Moody’s profit rises on strong analytics growth, lifts annual forecast
Revenue from the analytics segment rose 8% to US$926 million.
Ratings agency Moody’s reported a rise in first-quarter profit, driven by strong demand for its research and analytics products, and raised its 2026 earnings forecast.
Strong bond issuance helped support Moody’s ratings business, but investors remain cautious as borrowing activity faces pressure from market volatility, private credit concerns and geopolitical uncertainty.
Revenue from the analytics segment, which chiefly depends on a subscription model, rose 8 per cent to US$926 million in the first quarter.
Moody’s results are closely scrutinised by traders looking to assess bond market trends as they can be a reliable gauge of debt appetite given the company’s wide reach.
The company’s investors service business, which issues credit ratings, generated a record US$1.15 billion in revenue, up 8 per cent from year ago period.

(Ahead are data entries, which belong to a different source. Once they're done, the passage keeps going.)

(** * CalorieWise AI: state orchestration, persistence gateway, calculators

    A shallow embedding of the parts of the client that own the in-memory
    snapshot (src/App.tsx), sanitize and persist it
    (services/firebaseService), build the chat request
    (services/geminiService, [continueChat]) and derive the calorie goals
    (utils/helpers, [calculateGoals]).

    Conventions of the embedding
    - a JavaScript [number] is an exact rational ([Q]); IEEE-754 rounding
      of the individual operations is not modelled;
    - a JavaScript [string] is a [string]; [length] and [substring] count
      ASCII characters;
    - an optional TypeScript field ([f?: T]) and a nullable one
      ([T | null]) are [option T] in the typed records; the untyped view
      used by the persistence gateway keeps [undefined] and [null] apart;
    - React state is an explicit record, a handler is a function from the
      values captured by its closure (and the environment's answers) to
      the new state and the effects it issued. *)

From Stdlib Require Import ZArith QArith Qround Qabs Lqa Lia.
From Stdlib Require Import List String Ascii Bool.
From Stdlib Require Import Sorting.Sorted Sorting.Permutation.
From stdpp Require Import gmap strings.
Import ListNotations.

Local Open Scope string_scope.
Local Open Scope list_scope.

(* ================================================================== *)
(** * Domain types (types.ts)                                          *)
(* ================================================================== *)

(** [number] *)
Abbreviation number := Q.

Inductive ActivityLevel :=
  | Sedentary | LightlyActive | ModeratelyActive | VeryActive | ExtraActive.

(** The numeric value of each member of the [ActivityLevel] enum. *)
Definition activity_value (a : ActivityLevel) : number :=
  match a with
  | Sedentary => 12 # 10
  | LightlyActive => 1375 # 1000
  | ModeratelyActive => 155 # 100
  | VeryActive => 1725 # 1000
  | ExtraActive => 19 # 10
  end.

“As AI adoption accelerates, it is driving demand for Moody’s decision-grade connected intelligence in highstakes environments,” said chief executive Rob Fauber.
Profit attributable to Moody’s totalled US661 million, or US$3.73 per share, in the three months ended March 31, compared with US$625 million, or US$3.46 per share, a year earlier.
The company raised its annual adjusted earnings per share forecast to a range of US$16 to US$16.60, up from its previous outlook of US$15 to US$15.60 per share.
As of last close, Moody’s shares have lost 10 per cent so far this year.